Central to this awareness effort would be the notion that Local content (and not TV) DOES matter, but not when it’s in the hands of our not-so-friendly media conglomerates.  The educational process might also look at how it was bad business strategy that got our broadcasters where they are (ie. broke), with CTV and CanWest gobbling up local stations for billions of dollars.  Such an organization could explore how their intended strategy of streamlining their content and force-feeding us with crap like ‘So You Think You Can Dance (Canada)’ all the while inundating us with Conservative propoganda about how well they’re spending our money has been a complete bust.

As another aside, there’s a critical issue to discuss here:  if broadcasters fail (and they will), the Con propoganda machine will fail as well, because all they know is broadcast.  They don’t know how to start conversations and they don’t want to because people will poke holes through their crummy economic facade in social forums.

Right now, the Cons are spending millions of dollars of taxpayer money on campaigns promoting the ‘Canadian Economic Action Plan’ as an indirect subsidy to these companies.  This must end.

We also have to be aware that it is bad business strategy to force local TV stations to convert to digital broadcast.  Analogue’s just fine, thank you very much.  In fact, analogue is essential to getting a broadcast out to local users who can’t afford cable or who simply don’t want it.

Now, if we really want to do something with local TV, we would demand that all broadcasters, cable and satellite companies and other mass-media outlets allow citizens to generate and promote their own content.

Oh yeah … that’s what YouTube (and Vimeo and other online video services) is for.

It looks like we don’t need TV after all.

Exploring the Strategy Behind the Harper Sales Tax

Friday, October 16th, 2009

The HST, or Harper Sales Tax (OK … Harmonized Sales Tax) will punish a lot of folks, but no group will be hurt more than the BC and Ontario Liberals.

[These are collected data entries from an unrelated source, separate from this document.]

(** X16.  When [captured_data] names a regular file at the start, the
    four calls of [main] create nothing and change nothing, whether the
    process may create directories or not; nothing is reported either,
    as no result is looked at. *)
Theorem X16_file_in_the_way (permitted : bool) (fs : Saver.filesystem) :
  fs "captured_data"%string = Some Saver.Regular_file ->
  Saver.create_directories permitted fs = fs.
Proof.
  intro H. unfold Saver.create_directories, Saver.directory_paths.
  cbn [fold_left].
  rewrite (create_directory_existing permitted fs "captured_data")
    by congruence.
  rewrite (create_directory_blocked permitted fs "captured_data/rgb"
             "aptured_data" "c" eq_refl H).
  rewrite (create_directory_blocked permitted fs "captured_data/depth"
             "aptured_data" "c" eq_refl H).
  exact (create_directory_blocked permitted fs "captured_data/metadata"
           "aptured_data" "c" eq_refl H).
Qed.

Lemma X16_file_in_the_way_witness :
  map (Saver.create_directories true FileSystems.file_in_the_way)
    Saver.directory_paths
  = [Some Saver.Regular_file; None; None; None].
Proof.
  rewrite (X16_file_in_the_way true FileSystems.file_in_the_way eq_refl).
  reflexivity.
Defined.

End FileInTheWay.

(** ** Frame ids on the wire *)

Section WireIds.

Variable a : abi.

Lemma read_frame_id (junk : nat -> byte) (h : NetworkFrame)
    (rest : list byte) :
  read_at 0 U32 (NetworkFrame_image a junk h ++ rest)
  = le_value (le_bytes 4 (frame_id h)).
Proof. destruct a; reflexivity. Qed.

Lemma wire_ids_stream_loop (env : list iteration) (s : loop_state) :
  0 <= frame_count s ->
  frame_count s + Z.of_nat (length env) < 2 ^ 32 ->
  StronglySorted Z.lt (wire_ids (fst (stream_loop a s env)))
  /\ Forall (fun id => frame_count s <= id)
       (wire_ids (fst (stream_loop a s env))).
Proof.
  unfold wire_ids.
  revert s. induction env as [|i rest IH]; intros s H0 Hlen.
  - cbn. split; constructor.
  - cbn [length] in Hlen.
    assert (Hnext : u32 (frame_count s + 1) = frame_count s + 1)
      by (apply u32_small; lia).
    next_iteration a s i rest IH.
    + cbn. split; constructor.
    + apply IH; lia.
    + cbn [datagrams]. destruct (IH {| frame_count := u32 (frame_count s + 1);
                                       last_fps_time := last_fps_time s;
                                       fps_counter := fps_counter s |})
        as [IH1 IH2]; cbn [frame_count]; try lia.
      split; [exact IH1|].
      eapply Forall_impl; [|exact IH2]. cbn [frame_count]. intros; lia.
    + set (s2 := snd (fps_monitoring _ _ _)).
      assert (Hs2 : frame_count s2 = frame_count s + 1)
        by (subst s2; rewrite frame_count_fps_monitoring; exact Hnext).
      destruct (IH s2) as [IH1 IH2]; try lia.
      cbn [datagrams map fst]. rewrite !datagrams_app.
      rewrite datagrams_fps_monitoring.
      assert (Hd : datagrams (if sendto_result i <? 0 then [Perror_sendto]
                              else []) = [])
        by (destruct (sendto_result i <? 0); reflexivity).
      rewrite Hd. cbn [app].
      unfold create_packet. rewrite read_frame_id.
      rewrite le_value_le_bytes_small
        by (subst h; cbn [frame_id prepare_network_frame];
            change (256 ^ Z.of_nat 4) with (2 ^ 32); lia).
      subst h. cbn [frame_id prepare_network_frame].
      split.
      * constructor; [exact IH1|].
        eapply Forall_impl; [|exact IH2]. intros id Hid. cbv beta in Hid.
        lia.
      * constructor; [lia|].
        eapply Forall_impl; [|exact IH2]. intros id Hid. cbv beta in Hid.
        lia.
Qed.

End WireIds.

(** X17.  The frame ids go out in strictly increasing order: in a run
    of fewer than [2^32] framesets, the [frame_id] members of the
    datagrams handed to [sendto], one after the other, increase
    strictly, so that the sender repeats no id and puts none out of
    order, failed sends and dropped frames included. *)
Theorem X17_wire_ids_increase (a : abi) (argc fd : Z) (pipe_start : bool)
    (t0 : Z) (env : list iteration) :
  Z.of_nat (length env) < 2 ^ 32 ->
  StronglySorted Z.lt
    (wire_ids (fst (main a argc fd pipe_start t0 env))).
Proof.
  intro Hlen.
  destruct (main_loop_events a argc fd pipe_start t0 env)
    as (rest & Hd & _ & _ & _ & _ & pre & Henv). cbv zeta in Hd.
  unfold wire_ids. rewrite Hd.
  apply (wire_ids_stream_loop a rest (initial_state t0)).
  - cbn. lia.
  - subst env. rewrite length_app in Hlen. cbn [frame_count initial_state].
    lia.
Qed.

Lemma X17_wire_ids_increase_witness :
  let env := Examples.warm_up
               ++ [Examples.answer (Some Examples.tiny_frameset) 1 10 0;
                   Examples.answer (Some Examples.configured_frameset) 2 0 0;
                   Examples.answer (Some Examples.tiny_frameset) 3 (-1) 0;
                   Examples.answer (Some Examples.tiny_frameset) 4 10 0] in
  wire_ids (fst (main Align8 2 3 true 0 env)) = [0; 2; 3]
  /\ StronglySorted Z.lt (wire_ids (fst (main Align8 2 3 true 0 env))).
Proof.
  intro env. split; [vm_compute; reflexivity|].
  apply X17_wire_ids_increase. vm_compute. reflexivity.
Defined.

(** ** Reading the frame number and the timestamp off a file name *)

Section NamesReadBack.

Import String Ascii.









End NamesReadBack.

Section ManyFramesets.

Import String Ascii.





End ManyFramesets.
(** * ailuyin: the authentication / session-continuity core

    A shallow embedding of the server-side session protocol
    (utils/jwt, config/memoryDb, routes/auth, controllers/authController,
    middleware/auth) and of the client-side response interceptor
    (contexts/AuthContext), with the properties of the specification
    stated and settled against it.

    Conventions.
    - A JavaScript string is a [string]; one [ascii] stands for one
      character.  [undefined] is [None].
    - [Date] values and [Date.now()] are milliseconds in [Z]; every
      operation that reads the clock takes the instant as [now].
    - Random values ([uuidv4()], [crypto.randomBytes]) are inputs.
    - An [async] handler is a function from the request and the store to
      the response and the store; a thrown exception is a [Throw]. *)

From Stdlib Require Import ZArith Lia Ascii String.
From stdpp Require Import base option list strings gmap fin_maps countable.

Local Open Scope string_scope.

(** ** JavaScript values and helpers *)

Module Js.

(** [!!s] for an optional string: [undefined] and [''] are falsy. *)
Definition truthy (s : option string) : bool :=
  match s with
  | Some s => negb (String.eqb s "")
  | None => false
  end.

(** [a || b] where [a] may be undefined or empty. *)
Definition or_else (a : option string) (b : string) : string :=
  match a with
  | Some s => if String.eqb s "" then b else s
  | None => b
  end.

(** [String(v)] as express-validator applies it before a standard
    validator: undefined becomes the empty string. *)
Definition toString (v : option string) : string :=
  match v with
  | Some s => s
  | None => ""
  end.

Definition startsWith (p s : string) : bool := String.prefix p s.

(** [s.substring(n)] *)
Definition substring (n : nat) (s : string) : string :=
  String.substring n (String.length s - n) s.
(** The fields of the dialogue after [openSettings]. *)
Lemma openSettings_fields a s w :
  on_get_settings a = inr s →
  in_page settings_fields w →
  let w1 := perform w (OpenSettings a) in
  field "settings-server-url" value w1 = Some (server_url s) ∧
  field "settings-token" value w1 = Some (access_token s) ∧
  field "settings-interval" value w1 =
    Some (pretty (Js.number_or (Some (update_interval s)) 60)) ∧
  field "settings-language" value w1 = Some (Js.or_else (language s) "en") ∧
  field "settings-autostart" checked w1 = Some (autostart s).
Proof.
  intros Ha Hpage w1. subst w1.
  unfold in_page, settings_fields in Hpage.
  repeat match type of Hpage with
         | Forall _ (_ :: _) =>
             let e := fresh "el" in
             let He := fresh "Hel" in
             apply Forall_cons in Hpage as [[e He] Hpage]
         end.
  clear Hpage. cbn [perform]. rewrite !field_uncaught.
  repeat split.
  all: match goal with
       | |- field ?k ?F (complete ?a0 (openSettings ?w0)).2 = ?x =>
           change (ends_with (field k F) a0 x (openSettings w0))
       end.
  all: unfold openSettings, atry; apply ends_with_or_catch;
         [|intros e w' Hw'; apply ends_with_sync; [frame|done]].
  all: match goal with
       | |- ends_with _ ?a0 _ _ => apply (ends_with_invoke_then _ a0 _ get_settings _ _ _ Ha)
       end.
  all: open_step.
  - open_step. open_rest.
  - do 2 open_step. open_rest.
  - do 3 open_step. open_rest.
  - do 4 open_step. open_rest.
  - do 5 open_step. open_rest.
Qed.

Lemma parseInt_pretty_exact z :
  z ≠ 0 → Z.abs z < 2 ^ 53 →
  Js.double_or (Js.parseInt (pretty z)) (Js.Num 60) = Js.Num z.
Proof.
  intros Hz Hs. rewrite (parseInt_exact _ z (parseInt_pretty z) Hs). cbn.
  by destruct (Z.eqb_spec z 0).
Qed.

Lemma Iframe_saveSettings_submits w url tok interval lang auto :
  document w !! "settings-server-url" = Some url →
  document w !! "settings-token" = Some tok →
  document w !! "settings-interval" = Some interval →
  document w !! "settings-language" = Some lang →
  document w !! "settings-autostart" = Some auto →
  ∃ k,
    Iframe.saveSettings w =
    Await (save_settings
             (mkSaveArgs (Js.trim (value url)) (Js.trim (value tok))
                (Js.double_or (Js.parseInt (value interval)) (Js.Num 60))
                (value lang) (checked auto))) k w.
Proof.
  intros. unfold Iframe.saveSettings. js_run. by eexists.
Qed.
(** [ListRecordsAsRRSet]. *)
Definition ListRecordsAsRRSet (client : Client) (zone : string)
  : M (slice ResourceRecordSet) :=
  req <- lift (newRequest client "GET" (zoneEndpoint zone) None) ;;
  resp <- Do req ;;
  zoneInfo <- try (Decode_ZoneInfo (http.RespBody resp)) ;;
  if is_nil (ziResourceRecordSets zoneInfo)
     && (len (ziResourceRecordSets zoneInfo) =? 0)%nat
  then ret None
  else ret (ziResourceRecordSets zoneInfo).

(** The test [r.Name == name && r.Type == tpe]. *)
Definition matches (name tpe : string) (r : RecordT) : bool :=
  String.eqb (rName r) name && String.eqb (rType r) tpe.

(** [ListRecordsByNameAndType]. *)
Definition ListRecordsByNameAndType (client : Client) (zone name tpe : string)
  : M (slice RecordT) :=
  allRecords <- ListRecords client zone ;;
  ret (fold_left
         (fun records r => if matches name tpe r then append records r else records)
         (elems allRecords) make0).

(** [ListRecordsByID]. *)
Definition ListRecordsByID (client : Client) (zone recID : string)
  : M (slice RecordT) :=
  nt <- lift (parseID recID) ;;
  ListRecordsByNameAndType client zone (fst nt) (snd nt).

(** The loop of [RecordExists], which returns at the first match. *)
Fixpoint anyMatch (name tpe : string) (records : list RecordT) : bool :=
  match records with
  | [] => false
  | record :: rest => if matches name tpe record then true else anyMatch name tpe rest
  end.

(** [RecordExists]. *)
Definition RecordExists (client : Client) (zone name tpe : string) : M bool :=
  allRecords <- ListRecords client zone ;;
  ret (anyMatch name tpe (elems allRecords)).

(** [RecordExistsByID]. *)
Definition RecordExistsByID (client : Client) (zone recID : string) : M bool :=
  nt <- lift (parseID recID) ;;
  RecordExists client zone (fst nt) (snd nt).

(** The test [resp.StatusCode != 200 && resp.StatusCode != 204]. *)
Definition rejected (resp : http.Response) : bool :=
  negb (http.StatusCode resp =? 200)%Z && negb (http.StatusCode resp =? 204)%Z.

(** The body [CreateRecord] marshals. *)
Definition createPatch (record : RecordT) : zonePatchRequest :=
  {| RecordSets :=
       Some [ {| rrsName := rName record; rrsType := rType record;
                 rrsChangeType := "REPLACE"; rrsTTL := 0;
                 rrsRecords := Some [record] |} ] |}.

(** [CreateRecord]. *)
Definition CreateRecord (client : Client) (zone : string) (record : RecordT)
  : M string :=
  let reqBody := Marshal (createPatch record) in
  req <- lift (newRequest client "PATCH" (zoneEndpoint zone) (Some reqBody)) ;;
  resp <- Do req ;;
  if rejected resp then
    match Decode_errorResponse (http.RespBody resp) with
    | inr _ => fail ("Error creating record: " ++ Record_ID record)
    | inl errorResp =>
        fail ("Error creating record: " ++ Record_ID record ++ ", reason: "
              ++ strconv.Quote (ErrorMsg errorResp))
    end
  else ret (Record_ID record).

(** The assignment [rrSet.ChangeType = v]. *)
Definition set_ChangeType (rrSet : ResourceRecordSet) (v : string)
  : ResourceRecordSet :=
  {| rrsName := rrsName rrSet; rrsType := rrsType rrSet; rrsChangeType := v;
     rrsTTL := rrsTTL rrSet; rrsRecords := rrsRecords rrSet |}.

(** [ReplaceRecordSet]. *)
Definition ReplaceRecordSet (client : Client) (zone : string)
  (rrSet : ResourceRecordSet) : M string :=
  let rrSet := set_ChangeType rrSet "REPLACE" in
  let reqBody := Marshal {| RecordSets := Some [rrSet] |} in
  req <- lift (newRequest client "PATCH" (zoneEndpoint zone) (Some reqBody)) ;;
  resp <- Do req ;;
  if rejected resp then
    match Decode_errorResponse (http.RespBody resp) with
    | inr _ => fail ("Error creating record set: " ++ ResourceRecordSet_ID rrSet)
    | inl errorResp =>
        fail ("Error creating record set: " ++ ResourceRecordSet_ID rrSet
              ++ ", reason: " ++ strconv.Quote (ErrorMsg errorResp))
    end
  else ret (ResourceRecordSet_ID rrSet).

(** The body [DeleteRecordSet] marshals: the [Records] field is left nil. *)
Definition deletePatch (name tpe : string) : zonePatchRequest :=
  {| RecordSets :=
       Some [ {| rrsName := name; rrsType := tpe; rrsChangeType := "DELETE";
                 rrsTTL := 0; rrsRecords := None |} ] |}.

(** [DeleteRecordSet]; [Ok tt] stands for the nil error. *)
Definition DeleteRecordSet (client : Client) (zone name tpe : string) : M unit :=
  let reqBody := Marshal (deletePatch name tpe) in
  req <- lift (newRequest client "PATCH" (zoneEndpoint zone) (Some reqBody)) ;;
  resp <- Do req ;;
  if rejected resp then
    match Decode_errorResponse (http.RespBody resp) with
    | inr _ => fail ("Error deleting record: " ++ name ++ " " ++ tpe)
    | inl errorResp =>
        fail ("Error deleting record: " ++ name ++ " " ++ tpe ++ ", reason: "
              ++ strconv.Quote (ErrorMsg errorResp))
    end
  else ret tt.

(** [DeleteRecordSetByID]. *)
Definition DeleteRecordSetByID (client : Client) (zone recID : string) : M unit :=
  nt <- lift (parseID recID) ;;
  DeleteRecordSet client zone (fst nt) (snd nt).

End ClientCode.

(* ================================================================= *)
(** ** A test double

    Instances of the library classes that are small enough to run: a URL
    syntax of the shape [scheme://host/path], a transport that plays back a
    script of answers, and decoders that know a few bodies.  They serve to
    run the client on concrete inputs. *)

Module Fixture.

Definition tables : UnicodeTables := {| isPrintWide := fun _ => false |}.

Definition parse (s : string) : url.URL + error :=
  if strings.Contains s " " then inr "invalid character in host name"
  else
    let mk sch host p :=
      {| url.Scheme := sch; url.Opaque := EmptyString; url.User := None;
         url.Host := host; url.Path := p; url.RawPath := EmptyString;
         url.ForceQuery := false; url.RawQuery := EmptyString;
         url.Fragment := EmptyString; url.RawFragment := EmptyString |} in
    match strings.Index s "://" with
    | None => inl (mk EmptyString EmptyString s)
    | Some i =>
        let rest := slice_from (i + 3) s in
        match strings.Index rest "/" with
        | None => inl (mk (slice_to i s) rest EmptyString)
        | Some j => inl (mk (slice_to i s) (slice_to j rest) (slice_from j rest))
        end
    end.

Definition print (u : url.URL) : string :=
  match url.Scheme u with
  | EmptyString => url.Path u
  | String _ _ => url.Scheme u ++ "://" ++ url.Host u ++ url.Path u
  end.

Definition neturl : NetURL := {| url_Parse := parse; url_String := print |}.

(** The server is a script: each exchange consumes its next answer; when
    the script is over the connection is refused. *)
Definition script : Type := list (http.Response + error).

Definition play (req : http.Request) (sv : script)
  : (http.Response + error) * script :=
  match sv with
  | [] => (inr "connection refused", [])
  | answer :: rest => (answer, rest)
  end.

Definition nethttp : NetHTTP :=
  {| Server := script;
     NewRequest_error := fun method _ =>
       if strings.Contains method " " then Some "net/http: invalid method"
       else None;
     roundTrip := play |}.

Definition legacyA : RecordT :=
  {| rName := "old.example.org."; rType := "A"; rContent := "192.0.2.1";
     rTTL := 300; rDisabled := false |}.

Definition member (content : string) (disabled : bool) : RecordT :=
  {| rName := EmptyString; rType := EmptyString; rContent := content;
     rTTL := 0; rDisabled := disabled |}.

Definition wwwSet : ResourceRecordSet :=
  {| rrsName := "www.example.org."; rrsType := "A"; rrsChangeType := EmptyString;
     rrsTTL := 60;
     rrsRecords := Some [member "192.0.2.7" false; member "192.0.2.8" true] |}.

Definition mailSet : ResourceRecordSet :=
  {| rrsName := "example.org."; rrsType := "MX"; rrsChangeType := EmptyString;
     rrsTTL := 3600; rrsRecords := Some [member "10 mail.example.org." false] |}.

Definition zone (records : slice RecordT) (rrsets : slice ResourceRecordSet)
  : ZoneInfo :=
  {| ziID := "example.org."; ziName := "example.org."; ziAccount := EmptyString;
     ziURL := "/api/v1/servers/localhost/zones/example.org."; ziLastCheck := 0;
     ziKind := "Native"; ziDNSSec := false; ziSerial := 2024010101;
     ziNotifiedSerial := 0; ziMasters := None;
     ziRecords := records; ziResourceRecordSets := rrsets |}.

(** The bodies the decoders know: [zone:mixed], [zone:bare], [zone:empty],
    and [error:] followed by the reason. *)
Definition decodeZone (body : string) : ZoneInfo + error :=
  if String.eqb body "zone:mixed" then inl (zone (Some [legacyA]) (Some [wwwSet; mailSet]))
  else if String.eqb body "zone:bare" then inl (zone None None)
  else if String.eqb body "zone:empty" then inl (zone None (Some []))
  else inr "invalid character looking for beginning of value".

Definition decodeError (body : string) : errorResponse + error :=
  if strings.HasPrefix body "error:" then inl {| ErrorMsg := slice_from 6 body |}
  else inr "invalid character looking for beginning of value".

(** The marshalled text is only compared, never read back: the double
    renders the parts of the patch in a line. *)
Definition renderSet (rrs : ResourceRecordSet) : string :=
  rrsChangeType rrs ++ " " ++ rrsName rrs ++ " " ++ rrsType rrs ++ " ["
  ++ strings.Join (map rContent (elems (rrsRecords rrs))) ", " ++ "]".

Definition marshal (p : zonePatchRequest) : string :=
  "rrsets: " ++ strings.Join (map renderSet (elems (RecordSets p))) "; ".

Definition json : EncodingJSON :=
  {| Marshal := marshal;
     Decode_ZoneInfos := fun _ => inl None;
     Decode_ZoneInfo := decodeZone;
     Decode_errorResponse := decodeError |}.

On the surface, they’re being told it’s a good thing.  The Cons have given the veneer of entering discussions with the provincial leaders in good faith and on a non-partisan basis.  They’re even offering financial incentives to ease the transition.

I smell a plot.

I mean, when the Cons at the provincial level won’t touch this with a 100-foot pole, why should anyone?  If I were running the Ontario government (which, thank god, I’m not) I’d be running for the hills!

Let’s strip it down:

  • Harper won his first whiff of power by promising two things:  an investigation into the Liberal Sponsorship Scandal (frighteningly similar to the eHealth scandal with McGuinty) and the reduction of the GST by 2 full points to 5% (with lots of grandstanding and promises of reduction in cost of living).
  • Since then, Harper’s come through on his promise, but we all know he’d like to reduce taxes more, especially the cursed GST, given that he’s an anarchist and libertarian that doesn’t want any government at all in our lives.
  • However, once you reduce it from 5% to a lower level, you might as well ditch it.
  • Harper won’t do that because the corporate world wouldn’t be able to hide the decrease in unchanged prices (I mean, did anyone really enjoy the full benefits of saving $0.02 on an ice cream cone or other mundane daily purchases?).  They would actually have to decrease prices.
  • Instead, he needs a bigger base to hack away at, which would ultimately be the HST.
  • He’s now got 13% to play with instead of a mere 7.
  • Ontario and BC will be hosed royally and will be told they’re out of luck once the transfer of sales tax power is surrendered.

I’m not going to deny that exporters need every iota of support they can get in today’s world, but this will not help the Ontario government support its infrastructure in the long run.  When they’re tax revenue is slashed by the Federal Cons, they will have no choice but to slash their budgets as well.

We will then get the Harris years by proxy.

What do you think?  Am I being a little too suspicious?  Do we have evidence that this will be done without harm to the politicians at the provincial level?